Postado em 7 de agosto de 2018 - 8:34h

A Polícia Federal (PF) apontou quatro hipóteses como possíveis causas do acidente aéreo que matou o ex-governador de Pernambuco Eduardo Campos e mais seis pessoas em 13 de agosto de 2014, na cidade paulista de Santos. Segundo a PF, nenhuma das hipóteses pode ser considerada como conclusiva e a hipótese de sabotagem está descartada. O inquérito indica as seguintes possibilidades para o acidente: colisão com algum objeto ou animal, uma desorientação espacial do piloto (que indicaria falha humana) e duas falhas mecânicas (no compensador e no profundor, peças que ficam na cauda do avião). O resultado da investigação será agora enviado ao Ministério Público.

O filho do ex-governador, João Campos, afirmou que o próximo passo é evitar outros acidentes. “Com muita serenidade, agora é entender o que pode ser feito para evitar que outros acidentes aconteçam e outras famílias precisem passar pelo que nós passamos”, declarou.

As conclusões do inquérito que apura as circunstâncias da queda do avião a cargo da corporação foram apresentados nesta segunda-feira (6) durante reunião a portas fechadas com os familiares das vítimas.
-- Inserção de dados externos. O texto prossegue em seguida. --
(** *** Exceptions and blocks: no two rows of one scope collide *)

Lemma windows_overlap_sym s1 e1 s2 e2 : windows_overlap s1 e1 s2 e2 = windows_overlap s2 e2 s1 e1.
Proof. unfold windows_overlap. apply andb_comm. Qed.

Lemma optZ_eqb_sym a b : optZ_eqb a b = optZ_eqb b a.
Proof. destruct a, b; simpl; try done. apply Z.eqb_sym. Qed.

Lemma exceptions_compatible_sym a b : exceptions_compatible a b -> exceptions_compatible b a.
Proof.
  unfold exceptions_compatible, exception_scope. intros Hc Hs.
  rewrite (Z.eqb_sym (exc_business_id b)), (Z.eqb_sym (exc_tenant_id b)), optZ_eqb_sym,
    (Z.eqb_sym (exc_date b)) in Hs.
  destruct (Hc Hs) as (Ha & Hb & Hw). split; [done|]. split; [done|].
  intros. rewrite windows_overlap_sym. eauto.
Qed.
Lemma blocks_compatible_sym a b : blocks_compatible a b -> blocks_compatible b a.
Proof.
  unfold blocks_compatible, block_scope. intros Hc Hs. rewrite windows_overlap_sym. apply Hc.
  by rewrite (Z.eqb_sym (blk_business_id a)), (Z.eqb_sym (blk_tenant_id a)), optZ_eqb_sym,
    (Z.eqb_sym (blk_day_of_week a)).
Qed.

Lemma table_all_insert {A} (ok : A -> bool) (t : gmap Z A) k r :
  table_all ok t -> ok r = true -> table_all ok (<[k := r]> t).
Proof.
  intros Ht Hr j s. rewrite lookup_insert_Some. intros [[_ <-]|[_ Hs]]; [done | by apply (Ht j)].
Qed.
Lemma table_pairs_insert {A} (R : A -> A -> Prop) (t : gmap Z A) k r :
  (forall a b, R a b -> R b a) -> table_pairs R t -> (forall j a, t !! j = Some a -> R a r) ->
  table_pairs R (<[k := r]> t).
Proof.
  intros Hsym Ht Hr i j a b. rewrite !lookup_insert_Some.
  intros [[<- <-]|[Hi Ha]] [[<- <-]|[Hj Hb]] Hne; [done | eauto | eauto | eauto].
Qed.
Lemma table_all_delete {A} (ok : A -> bool) (t : gmap Z A) k :
  table_all ok t -> table_all ok (base.delete k t).
Proof. intros Ht j s [_ Hs]%lookup_delete_Some. by apply (Ht j). Qed.
Lemma table_pairs_delete {A} (R : A -> A -> Prop) (t : gmap Z A) k :
  table_pairs R t -> table_pairs R (base.delete k t).
Proof. intros Ht i j a b [_ Ha]%lookup_delete_Some [_ Hb]%lookup_delete_Some. by apply (Ht i j). Qed.

Lemma insert_exception mk :
  (forall id now, exception_ok (mk id now) = true) ->
  triple (fun w => in_catalogue w /\ forall k a id now,
            availability_exceptions (w_db w) !! k = Some a -> exceptions_compatible a (mk id now))
    (db_insert mk) (fun _ => in_catalogue) (fun _ => in_catalogue).
Proof.
  intros Hok w [[Hs Hd] Hc]. unfold db_insert. destruct (table _ !! _); [by split|].
  destruct (violates _ _); [by split|]. split; [|exact Hd].
  destruct Hs as [? ? ? ? He Hp ? ? ?]. constructor; try done; simpl.
  - by apply table_all_insert.
  - apply table_pairs_insert; [apply exceptions_compatible_sym | done|].
    intros j a Ha. by eapply Hc.
Qed.

Lemma insert_block mk :
  (forall id now, block_ok (mk id now) = true) ->
  triple (fun w => in_catalogue w /\ forall k a id now,
            recurring_staff_blocks (w_db w) !! k = Some a -> blocks_compatible a (mk id now))
    (db_insert mk) (fun _ => in_catalogue) (fun _ => in_catalogue).
Proof.
  intros Hok w [[Hs Hd] Hc]. unfold db_insert. destruct (table _ !! _); [by split|].
  destruct (violates _ _); [by split|]. split; [|exact Hd].
  destruct Hs as [? ? ? ? ? ? Hb Hp ?]. constructor; try done; simpl.
  - by apply table_all_insert.
  - apply table_pairs_insert; [apply blocks_compatible_sym | done|].
    intros j a Ha. by eapply Hc.
Qed.

Lemma delete_exception (e : AvailabilityException) : keeps in_catalogue (db_delete e).
Proof.
  intros w [Hs Hd]. unfold db_delete. destruct (referenced _ _); [by split|]. split; [|exact Hd].
  destruct Hs as [? ? ? ? He Hp ? ? ?].
  constructor; try done; simpl; [by apply table_all_delete | by apply table_pairs_delete].
Qed.
Lemma delete_block (b : RecurringStaffBlock) : keeps in_catalogue (db_delete b).
Proof.
  intros w [Hs Hd]. unfold db_delete. destruct (referenced _ _); [by split|]. split; [|exact Hd].
  destruct Hs as [? ? ? ? ? ? Hb Hp ?].
  constructor; try done; simpl; [by apply table_all_delete | by apply table_pairs_delete].
Qed.

(** A loop whose rounds only look. *)
Lemma for_each_looks {S E A} (l : list A) (body : A -> M S E unit) w :
  (forall x, (body x w).2 = w) ->
  (for_each l body w).2 = w
  /\ ((for_each l body w).1 = Ok tt -> forall x, In x l -> (body x w).1 = Ok tt).
Proof.
  intros Hb. induction l as [|x l [IH1 IH2]]; simpl; [done|].
  unfold bind. pose proof (Hb x) as Hx. destruct (body x w) as [[[]|e] w'] eqn:Eb; simpl in *; subst w'.
  - split; [done|]. intros Hok y [<-|Hy]; [by rewrite Eb | by apply IH2].
  - by split.
Qed.

Lemma check_overlap_looks x y e w : (check_exception_overlap x y e w).2 = w.
Proof.
  unfold check_exception_overlap. by repeat first
    [match goal with |- context [match ?o with _ => _ end] => destruct o end | reflexivity].
Qed.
O laudo adiciona mais possibilidades ao parecer do Centro de Investigação e Prevenção de Acidentes Aeronáuticos (Cenipa), que apontou erro humano como causa da queda da aeronave.

Em abril deste ano, o irmão do ex-governador, o advogado Antônio Campos, foi à PF e à Justiça Federal em Santos pedir investigação sobre a possibilidade de ter ocorrido sabotagem na aeronave utilizada pelo socialista na campanha de 2014. O relatório do Cenipa havia sido divulgado em 2016.

Para o Cenipa, quatro fatores contribuíram para a queda do avião: a atitude da aeronave, as condições meteorológicas adversas, a desorientação espacial e a indisciplina de voo, apontando indícios de falha humana no acidente. Segundo o relatório do órgão, outros pontos também podem ter influenciado no acidente, como uma eventual fadiga da tripulação ou falta de conhecimento específico dos pilotos. A conclusão do Cenipa, entretanto, não aponta nenhum culpado pelo acidente.